More worryingly for Google is that internet users can now bypass its search engine by asking Siri to find information directly. She is effectively a new, non visual, search engine interface. Given that Google’s entire business model relies on click-throughs and ads on its search pages, it is potentially a game-changer.
Dr Bouzid believes that the way developers produce software and apps will fundamentally change also, they will work around voice and potentially integrate Siri, or produce Siri-like programmes that will bypass Google’s influence.
He predicts that Apple will release a Siri Software Development Kit within the next 12-18 months. He also believes that the large in-built audience of developers and consumers on Apple’s App Store, combined with their head start on Siri, will push Apple’s software back into dominance.
Google’s discussion of Siri has been mostly dismissive, but interestingly Dr Bouzid says that Google has long been sitting on its own voice application programming interface (API).
"If you think about it, Google actually has a question and answer model already existing in its search engine. For example, you can ask Google ‘Who is the tallest man on earth?’ and it will give you a pretty accurate answer – same as Siri, but without the voice or OS integration."
So why hasn’t Google acted in this space, or integrated a Siri into its Android software?
"They were too reluctant to look beyond their model where a user had to click on something. I have been watching this market for two years now, and I thought Google was going to be the leader in this [voice automation]. They had all the components ready to go. This is an interesting cautionary tale in how your business model, where you make a lot of money, can blind you to the next step."

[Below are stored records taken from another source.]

(** Both loops of the merger are instances of one loop that appends the
    documents it does not skip. It keeps the results numbered: the entry at
    position [i] has no text and the score [-(i + 1)]. *)
Lemma merge_loop (skip : SearchResult -> bool) :
  forall (l : list SearchResult) (st : list SearchResult * Z),
    snd st = len (fst st) + 1 ->
    (forall i d, nth_error (fst st) i = Some d ->
                 text d = None /\ score d = inject_Z (- (Z.of_nat i + 1))) ->
    let st' := fold_left (fun st doc => if skip doc then st else append_result st doc)
                         l st in
    snd st' = len (fst st') + 1 /\
    (forall i d, nth_error (fst st') i = Some d ->
                 text d = None /\ score d = inject_Z (- (Z.of_nat i + 1))) /\
    map docid (fst st')
    = map docid (fst st) ++ map docid (filter (fun doc => negb (skip doc)) l).
Proof.
  induction l as [|doc l IH]; intros st Hrank Hnum; cbv zeta in *;
    cbn [fold_left filter].
  - cbn [map]; rewrite app_nil_r; auto.
  - destruct (skip doc) eqn:E; cbn [negb]; [apply IH; assumption|].
    destruct (IH (append_result st doc)) as (Hrank' & Hnum' & Hids).
    + unfold append_result, len; simpl; rewrite length_app; simpl.
      unfold len in Hrank; lia.
    + intros i d; unfold append_result; simpl.
      destruct (Nat.lt_ge_cases i (length (fst st))) as [Hi|Hi].
      * rewrite nth_error_app1 by assumption; apply Hnum.
      * rewrite nth_error_app2 by assumption.
        destruct (i - length (fst st))%nat as [|r] eqn:Er; simpl.
        -- intros H; inversion H; subst d; simpl; split; [reflexivity|].
           f_equal; unfold len in Hrank; lia.
        -- destruct r; discriminate.
    + split; [assumption|]; split; [assumption|].
      rewrite Hids; unfold append_result; cbn [fst map].
      rewrite map_app, <- app_assoc; reflexivity.
Qed.

Lemma filter_all {A : Type} (l : list A) : filter (fun _ => true) l = l.
Proof. induction l; simpl; congruence. Qed.

(** What the merger returns: the top of the strategy's ranking followed by
    the original documents whose identifier is not in that top, numbered
    [-1, -2, ...] and stripped of their text. *)
Lemma merge_results_spec (ranking original_ranking : list SearchResult) (k : Z) :
  let out := merge_results ranking original_ranking k in
  let top_ids := map docid (slice ranking 0 k) in
  (forall i d, nth_error out i = Some d ->
               text d = None /\ score d = inject_Z (- (Z.of_nat i + 1))) /\
  map docid out
  = top_ids ++ filter (fun id => negb (str_mem id top_ids)) (map docid original_ranking).
Proof.
  unfold merge_results.
  set (top := slice ranking 0 k).
  change (fold_left append_result top ([], 1))
    with (fold_left (fun st doc => if (fun _ => false) doc then st
                                   else append_result st doc) top ([], 1)).
  destruct (merge_loop (fun _ => false) top ([], 1)) as (Hrank & Hnum & Hids).
  { reflexivity. }
  { intros [|i] d H; discriminate. }
  match goal with
  | |- context [fold_left ?f original_ranking ?st] =>
      destruct (merge_loop (fun doc => str_mem (docid doc) (map docid top))
                  original_ranking st Hrank Hnum) as (_ & Hnum' & Hids')
  end.
  split; [exact Hnum'|].
  rewrite Hids', Hids; cbn [map app fst].
  rewrite filter_all, filter_map_swap; reflexivity.
Qed.

Lemma In_firstn {A : Type} (n : nat) (l : list A) (x : A) : In x (firstn n l) -> In x l.
Proof.
  intros H; rewrite <- (firstn_skipn n l); apply in_or_app; now left.
Qed.

Lemma In_skipn {A : Type} (n : nat) (l : list A) (x : A) : In x (skipn n l) -> In x l.
Proof.
  intros H; rewrite <- (firstn_skipn n l); apply in_or_app; now right.
Qed.

Lemma NoDup_firstn {A : Type} (n : nat) (l : list A) : NoDup l -> NoDup (firstn n l).
Proof.
  intros H; rewrite <- (firstn_skipn n l) in H; now apply NoDup_app_remove_r in H.
Qed.

Lemma NoDup_skipn {A : Type} (n : nat) (l : list A) : NoDup l -> NoDup (skipn n l).
Proof.
  intros H; rewrite <- (firstn_skipn n l) in H; now apply NoDup_app_remove_l in H.
Qed.

Lemma In_slice {A : Type} (l : list A) (a b : Z) (x : A) : In x (slice l a b) -> In x l.
Proof. unfold slice; intros H; eapply In_skipn, In_firstn, H. Qed.

Lemma map_slice {A B : Type} (f : A -> B) (l : list A) (a b : Z) :
  map f (slice l a b) = slice (map f l) a b.
Proof.
  unfold slice, len; now rewrite length_map, skipn_map, firstn_map.
Qed.

Lemma NoDup_slice {A : Type} (l : list A) (a b : Z) : NoDup l -> NoDup (slice l a b).
Proof. intros H; unfold slice; now apply NoDup_firstn, NoDup_skipn. Qed.

(** The counting argument behind the merger: a duplicate-free [top] drawn
    from a duplicate-free list leaves exactly the other elements. *)
Lemma merged_ids (top original : list str) :
  NoDup original -> NoDup top -> incl top original ->
  let merged := top ++ filter (fun id => negb (str_mem id top)) original in
  length merged = length original /\
  (forall id, In id merged <-> In id original) /\
  skipn (length top) merged
  = filter (fun id => negb (str_mem id (firstn (length top) merged))) original.
Proof.
  intros Horig Htop Hincl merged.
  assert (Hperm : Permutation merged original).
  { apply NoDup_Permutation; [| assumption |].
    - apply NoDup_app; [assumption | now apply NoDup_filter |].
      intros id Hin Hf; apply filter_In in Hf as [_ Hf].
      apply negb_true_iff in Hf.
      apply str_mem_In in Hin; congruence.
    - intros id; unfold merged; rewrite in_app_iff, filter_In; split.
      + intros [H | [H _]]; auto.
      + intros H; destruct (str_mem id top) eqn:E.
        * left; now apply str_mem_In.
        * right; auto. }
  split; [now apply Permutation_length|].
  split; [intros id; split; apply Permutation_in;
          [assumption | now apply Permutation_sym]|].
  unfold merged.
  rewrite skipn_app, Nat.sub_diag, skipn_all, firstn_app, Nat.sub_diag, firstn_all.
  simpl; now rewrite app_nil_r.
Qed.

End Merger.

(** C10: every [SearchResult] of the list [PairwiseLlmRanker.rerank]
    returns, whatever the strategy, has no text and the negated 1-based
    position as its score: the scores are [-1, -2, ..., -n] in output
    order. *)
Theorem rerank_output_shape :
  forall (judge : str -> str -> str * str) (generate : list str -> list str)
         (heappush : list (value * ComparableDoc.t) -> value * ComparableDoc.t
                     -> list (value * ComparableDoc.t))
         (heappop_nonempty : list (value * ComparableDoc.t)
                             -> (value * ComparableDoc.t) * list (value * ComparableDoc.t))
         (method : str) (k : Z) (query : str) (ranking out : list SearchResult),
    Pairwise.rerank judge generate heappush heappop_nonempty method k query ranking
    = Ok out ->
    forall (i : nat) (d : SearchResult),
      nth_error out i = Some d ->
      text d = None /\ score d = inject_Z (- (Z.of_nat i + 1)).
Proof.
  intros judge generate heappush heappop_nonempty method k query ranking out Hrun.
  unfold Pairwise.rerank in Hrun.
  match type of Hrun with
  | bind ?c _ = _ => destruct c as [reordered| |]; simpl in Hrun; try discriminate
  end.
  inversion Hrun; subst out.
  apply merge_results_spec.
Qed.

(* ================================================================== *)
(** * What the strategies hand to the merger *)
(* ================================================================== *)

Section Loops.

Context {A S : Type}.

(** A property kept by every round that returns holds when the loop
    returns. *)
Lemma for_each_invariant (I : S -> Prop) (body : S -> A -> outcome S) :
  forall (xs : list A) (acc acc' : S),
    (forall acc x acc', In x xs -> I acc -> body acc x = Ok acc' -> I acc') ->
    I acc ->
    for_each xs body acc = Ok acc' ->
    I acc'.
Proof.
  induction xs as [|x xs IH]; intros acc acc' Hstep Hacc Hrun; simpl in Hrun.
  - now inversion Hrun; subst.
  - destruct (body acc x) as [acc1| |] eqn:Hx; simpl in Hrun; try discriminate.
    apply (IH acc1 acc'); auto.
    + intros acc0 y acc0' Hy; apply Hstep; now right.
    + apply (Hstep acc x); auto; now left.
Qed.

(** A loop whose rounds all return, returns. *)
Lemma for_each_total (I : S -> Prop) (body : S -> A -> outcome S) :
  forall (xs : list A) (acc : S),
    (forall acc x, In x xs -> I acc -> exists acc', body acc x = Ok acc' /\ I acc') ->
    I acc ->
    exists acc', for_each xs body acc = Ok acc' /\ I acc'.
Proof.
  induction xs as [|x xs IH]; intros acc Hstep Hacc; simpl.
  - now exists acc.
  - destruct (Hstep acc x) as (acc1 & -> & Hacc1); auto; [now left|]; simpl.
    apply IH; auto.
    intros acc0 y Hy; apply Hstep; now right.
Qed.

End Loops.

Section BubbleSort.

Import Pairwise.

Variable judge : str -> str -> str * str.

Lemma getitem_In {A : Type} (l : list A) (i : Z) (x : A) : getitem l i = Ok x -> In x l.
Proof.
  unfold getitem; destruct (position l i) as [p|]; [|discriminate].
  destruct (nth_error l p) eqn:E; intros H; inversion H; subst.
  eapply nth_error_In, E.
Qed.

Lemma getitem_nth_error {A : Type} (l : list A) (i : Z) (x : A) :
  0 <= i -> getitem l i = Ok x -> nth_error l (Z.to_nat i) = Some x /\ i < len l.
Proof.
  intros Hi; unfold getitem, position.
  replace (i <? 0) with false by lia.
  destruct ((0 <=? i) && (i <? len l))%bool eqn:E; [|discriminate].
  destruct (nth_error l (Z.to_nat i)) eqn:En; intros H; inversion H; subst.
  split; [reflexivity | lia].
Qed.

(** Exchanging two neighbours rearranges the list. *)
Lemma swap_neighbours_perm {A : Type} (l : list A) (p : nat) (a b : A) :
  nth_error l p = Some a ->
  nth_error l (S p) = Some b ->
  Permutation l (update (update l p b) (S p) a).
Proof.
  revert p; induction l as [|x l IH]; intros [|p] Ha Hb; simpl in *; try discriminate.
  - destruct l as [|y l]; simpl in *; [discriminate|].
    inversion Ha; inversion Hb; subst; apply perm_swap.
  - apply perm_skip, IH; assumption.
Qed.

Lemma bubble_step_perm (query : str) (arr arr' : list ComparableDoc.t) (j : Z) :
  0 <= j ->
  bubble_step judge query arr j = Ok arr' ->
  Permutation arr arr'.
Proof.
  intros Hj; unfold bubble_step.
  destruct (getitem arr j) as [a| |] eqn:Ha; simpl; try discriminate.
  destruct (getitem arr (j + 1)) as [b| |] eqn:Hb; simpl; try discriminate.
  apply getitem_nth_error in Ha as [Ha Hja]; [|lia].
  apply getitem_nth_error in Hb as [Hb Hjb]; [|lia].
  destruct (str_eqb _ _); [|intros H; inversion H; subst; reflexivity].
  unfold setitem.
  rewrite position_nonneg by lia; simpl.
  rewrite position_nonneg by (unfold len in *; rewrite update_length; lia).
  intros H; inversion H; subst.
  replace (Z.to_nat (j + 1)) with (Datatypes.S (Z.to_nat j)) in * by lia.
  now apply swap_neighbours_perm.
Qed.

(** The two nested loops of [bubblesort] only rearrange [arr]. *)
Lemma bubble_loops_perm (query : str) (top : Z) (arr arr' : list ComparableDoc.t) :
  for_each (range top)
    (fun arr i =>
       for_each (range (top - i - 1)) (fun arr j => bubble_step judge query arr j) arr)
    arr = Ok arr' ->
  Permutation arr arr'.
Proof.
  apply (for_each_invariant (fun current => Permutation arr current)); [|reflexivity].
  intros current i current' _ Hcur.
  apply (for_each_invariant (fun c => Permutation arr c)); [|assumption].
  intros c j c' Hj Hc Hstep.
  apply In_range in Hj.
  etransitivity; [exact Hc | eapply bubble_step_perm; [|exact Hstep]; lia].
Qed.

Lemma map_docid_enumerate_results (i : Z) (arr : list ComparableDoc.t) :
  map docid (enumerate_results i arr) = map ComparableDoc.docid arr.
Proof.
  revert i; induction arr as [|doc arr IH]; intros i; simpl; [reflexivity|].
  now rewrite IH.
Qed.

Lemma length_enumerate_results (i : Z) (arr : list ComparableDoc.t) :
  length (enumerate_results i arr) = length arr.
Proof.
  rewrite <- (length_map docid), map_docid_enumerate_results; apply length_map.
Qed.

"Right now it feels like they are scrambling to find a way not to be completely sidelined by this new way of interacting with information. They cannot survive if they cannot figure out a way to their technology in the loop here."
Given that Google’s Android already has a pretty good voice recognition command system; will Google be looking at rolling out a more conversational Siri style application on Android?
"I don’t think they have a choice at this point. I think they need to look at a way to grow back into their model. Actually they probably had the best speech recognition software until Siri came out. The key is that we are no longer looking at simple voice commands. You can actually hold a conversation with Siri."
Dr Bouzid doesn’t reckon the race is over however, he thinks Microsoft’s API is similarly excellent, and if it can integrate its research and software coherently across the entire Microsoft platform, from Windows Phone 7 through to the Xbox, it will compete with Apple.
Again, much will be determined by the power of the App stores. As CBR has noted before, the growth of a product eco-system (such as apps) and usability is turning out to be far more important than a system’s raw power, and this integration across platforms is key. Siri is rumoured to also be in the new iPad 3, giving it great market saturation.
So where does Dr Bouzid see voice automated apps in the future? He believes the next 12 months will see explosive growth in apps that perform simple 2-3 step conversations – much as Siri does now.
In three years, it will be able to do 8-11 steps plus, and enterprises will be widely using the device. For example, Siri-esque systems will help you organise a holiday or order a pizza. It could also cut down on call centre costs. It looks like we’re going to be talking to more and more Siri-style devices and applications, and once again Apple is driving the adoption.